For most growing Shopify stores, the question isn't if to implement webhooks, but when. The benefits of real-time supplier data synchronisation for Shopify typically outweigh the complexity.
However, scheduled sync remains valid for specific use cases. The key is matching your strategy to your business needs.
Whether you choose webhooks, scheduled sync, or a hybrid approach, tools like MeldEagle can simplify implementation and management. MeldEagle's flexible sync options let you start with scheduled updates and seamlessly transition to webhooks as your needs evolve. The platform handles the technical complexity, managing retry logic, error handling, and queue management automatically.

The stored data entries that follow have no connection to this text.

(* ===== verification/DistrTypes.v ===== *)
(** * Distribution: data (app/v1/distribution/types)

    Coins with decimals, the accumulated shares of validators and delegators, and
    what a withdrawal does to the pools of fees. *)

From S2P Require Import Prelude SdkErrors IntType GoStrings Denom Coin Dec KVStore Auth StakeTypes.
#[local] Open Scope Z_scope.

Module DistrTypes.
Import StakeTypes.

(** ** Errors (errors.go) *)
Definition DefaultCodespace : string := "distr".
Definition CodeInvalidInput : Z := 103.
Definition CodeNoDistributionInfo : Z := 104.
Definition distr_err (c : Z) : Error := NewError DefaultCodespace c.
Definition ErrNilDelegatorAddr : Error := distr_err CodeInvalidInput.
Definition ErrNilWithdrawAddr : Error := distr_err CodeInvalidInput.
Definition ErrNilValidatorAddr : Error := distr_err CodeInvalidInput.
Definition ErrNoDelegationDistInfo : Error := distr_err CodeNoDistributionInfo.
Definition ErrNoValidatorDistInfo : Error := distr_err CodeNoDistributionInfo.

(** ** Coins with decimals (dec_coin.go) *)
Record DecCoin := mkDecCoin { dc_Denom : string; dc_Amount : Dec }.
Abbreviation DecCoins := (list DecCoin).
#[export] Instance DecCoin_eq_dec : EqDecision DecCoin.
Proof. solve_decision. Defined.
Definition NewDecCoin (denom : string) (amount : Z) : Outcome DecCoin :=
  let? a := NewDec amount in Ok (mkDecCoin denom a).
Definition NewDecCoinFromCoin (coin : Coin) : Outcome DecCoin :=
  let? a := NewDecFromInt (amount coin) in Ok (mkDecCoin (denom coin) a).
Definition DecCoin_Plus (coin coinB : DecCoin) : Outcome DecCoin :=
  if negb (bool_decide (dc_Denom coin = dc_Denom coinB)) then Panic "coin denom different" else
  let? a := Dec_Add (dc_Amount coin) (dc_Amount coinB) in Ok (mkDecCoin (dc_Denom coin) a).
Definition DecCoin_Minus (coin coinB : DecCoin) : Outcome DecCoin :=
  if negb (bool_decide (dc_Denom coin = dc_Denom coinB)) then Panic "coin denom different" else
  let? a := Dec_Sub (dc_Amount coin) (dc_Amount coinB) in Ok (mkDecCoin (dc_Denom coin) a).
Definition DecCoin_TruncateDecimal (coin : DecCoin) : Outcome (Coin * DecCoin) :=
  let? truncated := Dec_TruncateInt (dc_Amount coin) in
  let? whole := NewDecFromInt truncated in
  let? change := Dec_Sub (dc_Amount coin) whole in
  let? c := NewCoin (dc_Denom coin) truncated in
  Ok (c, mkDecCoin (dc_Denom coin) change).

(** A function on every coin. *)
Fixpoint each {A B} (f : A → Outcome B) (l : list A) : Outcome (list B) :=
  match l with [] => Ok [] | a :: l => let? b := f a in let? r := each f l in Ok (b :: r) end.
Definition NewDecCoins (coins : Coins) : Outcome DecCoins := each NewDecCoinFromCoin coins.
(** The loop over both slices. *)
Fixpoint DecCoins_Plus (coins : DecCoins) : DecCoins → Outcome DecCoins :=
  fix inner (coinsB : DecCoins) : Outcome DecCoins :=
    match coins, coinsB with
    | [], _ => Ok coinsB
    | _, [] => Ok coins
    | coinA :: restA, coinB :: restB =>
        match String.compare (dc_Denom coinA) (dc_Denom coinB) with
        | Lt => let? sum := DecCoins_Plus restA coinsB in Ok (coinA :: sum)
        | Eq =>
            let? a := Dec_Add (dc_Amount coinA) (dc_Amount coinB) in
            if Dec_IsZero a then DecCoins_Plus restA restB else
            let? c := DecCoin_Plus coinA coinB in
            let? sum := DecCoins_Plus restA restB in Ok (c :: sum)
        | Gt => let? sum := inner restB in Ok (coinB :: sum)
        end
    end.
Definition DecCoins_Negative (coins : DecCoins) : DecCoins := map (λ c, mkDecCoin (dc_Denom c) (Dec_Neg (dc_Amount c))) coins.
Definition DecCoins_Minus (coins coinsB : DecCoins) : Outcome DecCoins := DecCoins_Plus coins (DecCoins_Negative coinsB).
Fixpoint truncate_loop (coins : DecCoins) (changeSum : DecCoins) : Outcome (Coins * DecCoins) :=
  match coins with
  | [] => Ok ([], changeSum)
  | coin :: coins =>
      let? tc := DecCoin_TruncateDecimal coin in
      let? changeSum := DecCoins_Plus changeSum [tc.2] in
      let? r := truncate_loop coins changeSum in
      Ok (tc.1 :: r.1, r.2)
  end.
Definition DecCoins_TruncateDecimal (coins : DecCoins) : Outcome (Coins * DecCoins) := truncate_loop coins [].
Definition DecCoins_MulDec (coins : DecCoins) (d : Dec) : Outcome DecCoins :=
  each (λ c, let? a := Dec_Mul (dc_Amount c) d in Ok (mkDecCoin (dc_Denom c) a)) coins.
Definition DecCoins_QuoDec (coins : DecCoins) (d : Dec) : Outcome DecCoins :=
  each (λ c, let? a := Dec_Quo (dc_Amount c) d in Ok (mkDecCoin (dc_Denom c) a)) coins.
(** Binary search; the length is enough fuel. *)
Fixpoint DecCoins_AmountOf_fuel (fuel : nat) (coins : DecCoins) (d : string) : Dec :=
  match fuel with
  | O => ZeroDec
  | S fuel =>
      match coins with
      | [] => ZeroDec
      | [c] => if bool_decide (dc_Denom c = d) then dc_Amount c else ZeroDec
      | _ =>
          let midIdx := (length coins / 2)%nat in
          match coins !! midIdx with
          | None => ZeroDec
          | Some c =>
              if str_ltb d (dc_Denom c) then DecCoins_AmountOf_fuel fuel (take midIdx coins) d
              else if bool_decide (d = dc_Denom c) then dc_Amount c
              else DecCoins_AmountOf_fuel fuel (drop (S midIdx) coins) d
          end
      end
  end.
Definition DecCoins_AmountOf (coins : DecCoins) (d : string) : Dec := DecCoins_AmountOf_fuel (length coins) coins d.
Definition DecCoins_IsZero (coins : DecCoins) : bool := forallb (λ c, Dec_IsZero (dc_Amount c)) coins.

(** ** Accumulation (total_accum.go, fee_pool.go) *)
Record TotalAccum := mkTotalAccum { UpdateHeight : Z; Accum : Dec }.
Definition NewTotalAccum (height : Z) : TotalAccum := mkTotalAccum height ZeroDec.
Definition TotalAccum_GetAccum (ta : TotalAccum) (height : Z) (accumCreatedPerBlock : Dec) : Outcome Dec :=
  let blocks := wrap_int64 (height - UpdateHeight ta) in
  if blocks <? 0 then Panic "reverse updated for new height" else
  let? delta := Dec_MulInt accumCreatedPerBlock (NewInt blocks) in
  Dec_Add (Accum ta) delta.
Definition UpdateForNewHeight (ta : TotalAccum) (height : Z) (accumCreatedPerBlock : Dec) : Outcome TotalAccum :=
  let blocks := wrap_int64 (height - UpdateHeight ta) in
  if blocks <? 0 then Panic "reverse updated for new height" else
  let? accumDelta := Dec_MulInt accumCreatedPerBlock (NewInt blocks) in
  let? accum := Dec_Add (Accum ta) accumDelta in
  Ok (mkTotalAccum height accum).
Record FeePool := mkFeePool { TotalValAccum : TotalAccum; ValPool : DecCoins; CommunityPool : DecCoins }.
Definition UpdateTotalValAccum (f : FeePool) (height : Z) (totalBondedTokens : Dec) : Outcome FeePool :=
  let? ta := UpdateForNewHeight (TotalValAccum f) height totalBondedTokens in
  Ok (mkFeePool ta (ValPool f) (CommunityPool f)).
Definition GetTotalValAccum (f : FeePool) (height : Z) (totalBondedTokens : Dec) : Outcome Dec :=
  TotalAccum_GetAccum (TotalValAccum f) height totalBondedTokens.
Definition InitialFeePool : FeePool := mkFeePool (NewTotalAccum 0) [] [].

(** ** Validators (validator_info.go) *)
Record WithdrawContext := mkWithdraw {
  wc_FeePool : FeePool; wc_Height : Z; wc_TotalPower : Dec; wc_ValPower : Dec; wc_CommissionRate : Dec }.
Record ValidatorDistInfo := mkValInfo {
  vi_OperatorAddr : ValAddress; FeePoolWithdrawalHeight : Z; DelAccum : TotalAccum; DelPool : DecCoins; ValCommission : DecCoins }.
Definition NewValidatorDistInfo (operatorAddr : ValAddress) (currentHeight : Z) : ValidatorDistInfo :=
  mkValInfo operatorAddr currentHeight (NewTotalAccum currentHeight) [] [].
Definition with_FeePoolWithdrawalHeight (h : Z) (vi : ValidatorDistInfo) : ValidatorDistInfo :=
  mkValInfo (vi_OperatorAddr vi) h (DelAccum vi) (DelPool vi) (ValCommission vi).
Definition with_DelAccum (ta : TotalAccum) (vi : ValidatorDistInfo) : ValidatorDistInfo :=
  mkValInfo (vi_OperatorAddr vi) (FeePoolWithdrawalHeight vi) ta (DelPool vi) (ValCommission vi).
Definition with_pools (pool commission : DecCoins) (vi : ValidatorDistInfo) : ValidatorDistInfo :=
  mkValInfo (vi_OperatorAddr vi) (FeePoolWithdrawalHeight vi) (DelAccum vi) pool commission.
Definition UpdateTotalDelAccum (vi : ValidatorDistInfo) (height : Z) (totalDelShares : Dec) : Outcome ValidatorDistInfo :=
  let? ta := UpdateForNewHeight (DelAccum vi) height totalDelShares in Ok (with_DelAccum ta vi).
Definition GetTotalDelAccum (vi : ValidatorDistInfo) (height : Z) (totalDelShares : Dec) : Outcome Dec :=
  TotalAccum_GetAccum (DelAccum vi) height totalDelShares.
Definition GetValAccum (vi : ValidatorDistInfo) (height : Z) (valTokens : Dec) : Outcome Dec :=
  Dec_MulInt valTokens (NewInt (wrap_int64 (height - FeePoolWithdrawalHeight vi))).
Definition accum_check (accum total : Dec) : Outcome unit :=
  if Dec_GT accum total then Panic "individual accum should never be greater than the total" else Ok tt.
(** The part of the pool that [accum] of [total] stands for. *)
Definition part_of_pool (pool : DecCoins) (accum total : Dec) : Outcome DecCoins :=
  let? product := DecCoins_MulDec pool accum in DecCoins_QuoDec product total.
Definition TakeFeePoolRewards (vi : ValidatorDistInfo) (wc : WithdrawContext) : Outcome (ValidatorDistInfo * FeePool) :=
  let? fp := UpdateTotalValAccum (wc_FeePool wc) (wc_Height wc) (wc_TotalPower wc) in
  let total := Accum (TotalValAccum fp) in
  if Dec_IsZero total then Ok (with_FeePoolWithdrawalHeight (wc_Height wc) vi, fp) else
  let? accum := GetValAccum vi (wc_Height wc) (wc_ValPower wc) in
  let? _ := accum_check accum total in
  let? withdrawalTokens := part_of_pool (ValPool fp) accum total in
  let? remValPool := DecCoins_Minus (ValPool fp) withdrawalTokens in
  let? commission := DecCoins_MulDec withdrawalTokens (wc_CommissionRate wc) in
  let? afterCommission := DecCoins_Minus withdrawalTokens commission in
  let? accumLeft := Dec_Sub total accum in
  let? valCommission := DecCoins_Plus (ValCommission vi) commission in
  let? delPool := DecCoins_Plus (DelPool vi) afterCommission in
  Ok (with_pools delPool valCommission (with_FeePoolWithdrawalHeight (wc_Height wc) vi),
      mkFeePool (mkTotalAccum (UpdateHeight (TotalValAccum fp)) accumLeft) remValPool (CommunityPool fp)).
Definition WithdrawCommission (vi : ValidatorDistInfo) (wc : WithdrawContext) : Outcome (ValidatorDistInfo * FeePool * DecCoins) :=
  let? r := TakeFeePoolRewards vi wc in
  Ok (with_pools (DelPool r.1) [] r.1, r.2, ValCommission r.1).
(** What a validator would take from the pool, and the commission on it. *)
Definition current_take (vi : ValidatorDistInfo) (wc : WithdrawContext) : Outcome (DecCoins * DecCoins) :=
  let fp := wc_FeePool wc in
  let? totalValAccum := GetTotalValAccum fp (wc_Height wc) (wc_TotalPower wc) in
  let? valAccum := GetValAccum vi (wc_Height wc) (wc_ValPower wc) in
  let? _ := accum_check valAccum totalValAccum in
  let? withdrawalTokens := part_of_pool (ValPool fp) valAccum totalValAccum in
  let? commission := DecCoins_MulDec withdrawalTokens (wc_CommissionRate wc) in
  Ok (withdrawalTokens, commission).
Definition CurrentPoolRewards (vi : ValidatorDistInfo) (wc : WithdrawContext) : Outcome DecCoins :=
  let? r := current_take vi wc in
  let? afterCommission := DecCoins_Minus r.1 r.2 in
  DecCoins_Plus (DelPool vi) afterCommission.
Definition CurrentCommissionRewards (vi : ValidatorDistInfo) (wc : WithdrawContext) : Outcome DecCoins :=
  let? r := current_take vi wc in DecCoins_Plus (ValCommission vi) r.2.

(** ** Delegations (delegator_info.go) *)
Record DelegationDistInfo := mkDelInfo { di_DelegatorAddr : AccAddress; di_ValOperatorAddr : ValAddress; DelPoolWithdrawalHeight : Z }.
Definition GetDelAccum (di : DelegationDistInfo) (height : Z) (delegatorShares : Dec) : Outcome Dec :=
  Dec_MulInt delegatorShares (NewInt (wrap_int64 (height - DelPoolWithdrawalHeight di))).
Definition WithdrawRewards (di : DelegationDistInfo) (wc : WithdrawContext) (vi : ValidatorDistInfo) (totalDelShares delegatorShares : Dec)
    : Outcome (DelegationDistInfo * ValidatorDistInfo * FeePool * DecCoins) :=
  let? vi := UpdateTotalDelAccum vi (wc_Height wc) totalDelShares in
  if Dec_IsZero (Accum (DelAccum vi)) then Ok (di, vi, wc_FeePool wc, []) else
  let? r := TakeFeePoolRewards vi wc in
  let '(vi, fp) := r in
  let? accum := GetDelAccum di (wc_Height wc) delegatorShares in
  let? withdrawalTokens := part_of_pool (DelPool vi) accum (Accum (DelAccum vi)) in
  let? remDelPool := DecCoins_Minus (DelPool vi) withdrawalTokens in
  let? accumLeft := Dec_Sub (Accum (DelAccum vi)) accum in
  Ok (mkDelInfo (di_DelegatorAddr di) (di_ValOperatorAddr di) (wc_Height wc),
      with_DelAccum (mkTotalAccum (UpdateHeight (DelAccum vi)) accumLeft) (with_pools remDelPool (ValCommission vi) vi), fp, withdrawalTokens).
Definition CurrentRewards (di : DelegationDistInfo) (wc : WithdrawContext) (vi : ValidatorDistInfo) (totalDelShares delegatorShares : Dec)
    : Outcome DecCoins :=
  let? totalDelAccum := GetTotalDelAccum vi (wc_Height wc) totalDelShares in
  if Dec_IsZero (Accum (DelAccum vi)) then Ok [] else
  let? rewards := CurrentPoolRewards vi wc in
  let? accum := GetDelAccum di (wc_Height wc) delegatorShares in
  part_of_pool rewards accum totalDelAccum.

(** ** Parameters (params.go) *)
Record Params := mkParams { CommunityTax : Dec; BaseProposerReward : Dec; BonusProposerReward : Dec }.
Definition DefaultParams : Params := mkParams (2 * 10^8) (10^8) (4 * 10^8).
Definition CodeInvalidCommunityTax : Z := 700.
Definition CodeInvalidBaseProposerReward : Z := 701.
Definition CodeInvalidBonusProposerReward : Z := 702.
Definition validateCommunityTax (v : Dec) : Outcome unit :=
  if Dec_LTE v ZeroDec || Dec_GT v (2 * 10^9) then Err (params_err CodeInvalidCommunityTax) else Ok tt.
Definition validateBaseProposerReward (v : Dec) : Outcome unit :=
  if Dec_LTE v ZeroDec || Dec_GT v (2 * 10^8) then Err (params_err CodeInvalidBaseProposerReward) else Ok tt.
Definition validateBonusProposerReward (v : Dec) : Outcome unit :=
  if Dec_LTE v ZeroDec || Dec_GT v (8 * 10^8) then Err (params_err CodeInvalidBonusProposerReward) else Ok tt.
Definition ValidateParams (p : Params) : Outcome unit :=
  let? _ := validateCommunityTax (CommunityTax p) in
  let? _ := validateBaseProposerReward (BaseProposerReward p) in
  validateBonusProposerReward (BonusProposerReward p).

(** ** Messages (msg.go) *)
Record MsgSetWithdrawAddress := mkMsgSetWithdrawAddress { sw_DelegatorAddr : AccAddress; sw_WithdrawAddr : AccAddress }.
Record MsgWithdrawDelegatorReward := mkMsgWithdrawDelegatorReward { wd_DelegatorAddr : AccAddress; wd_ValidatorAddr : ValAddress }.
Inductive DistrMsg :=
| SetWithdrawAddress_ (m : MsgSetWithdrawAddress)
| WithdrawDelegatorRewardsAll_ (delegatorAddr : AccAddress)
| WithdrawDelegatorReward_ (m : MsgWithdrawDelegatorReward)
| WithdrawValidatorRewardsAll_ (validatorAddr : ValAddress).
Definition check_nil (a : string) (e : Error) : Outcome unit := if is_nil a then Err e else Ok tt.
Definition MsgSetWithdrawAddress_ValidateBasic (m : MsgSetWithdrawAddress) : Outcome unit :=
  let? _ := check_nil (sw_DelegatorAddr m) ErrNilDelegatorAddr in check_nil (sw_WithdrawAddr m) ErrNilWithdrawAddr.
Definition MsgWithdrawDelegatorReward_ValidateBasic (m : MsgWithdrawDelegatorReward) : Outcome unit :=
  let? _ := check_nil (wd_DelegatorAddr m) ErrNilDelegatorAddr in check_nil (wd_ValidatorAddr m) ErrNilValidatorAddr.
Definition DistrMsg_ValidateBasic (m : DistrMsg) : Outcome unit :=
  match m with
  | SetWithdrawAddress_ m => MsgSetWithdrawAddress_ValidateBasic m
  | WithdrawDelegatorRewardsAll_ d => check_nil d ErrNilDelegatorAddr
  | WithdrawDelegatorReward_ m => MsgWithdrawDelegatorReward_ValidateBasic m
  | WithdrawValidatorRewardsAll_ v => check_nil v ErrNilValidatorAddr
  end.
Definition DistrMsg_GetSigners (m : DistrMsg) : list AccAddress :=
  match m with
  | SetWithdrawAddress_ m => [sw_DelegatorAddr m]
  | WithdrawDelegatorRewardsAll_ d => [d]
  | WithdrawDelegatorReward_ m => [wd_DelegatorAddr m]
  | WithdrawValidatorRewardsAll_ v => [v]
  end.
End DistrTypes.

What's particularly valuable about MeldEagle's approach is the ability to use different sync strategies for different suppliers or product categories. Your fast-moving bestsellers can use webhooks for real-time accuracy, whilst slower-moving inventory uses efficient scheduled sync. This hybrid approach, difficult to implement manually, becomes simple with the right automation platform.
The important thing is making an informed choice that serves your customers and supports your growth. Your inventory sync strategy might seem like a backend technical decision, but it directly impacts your customer experience and bottom line. Choose wisely, implement carefully, and monitor continuously. Your future self (and customers) will thank you.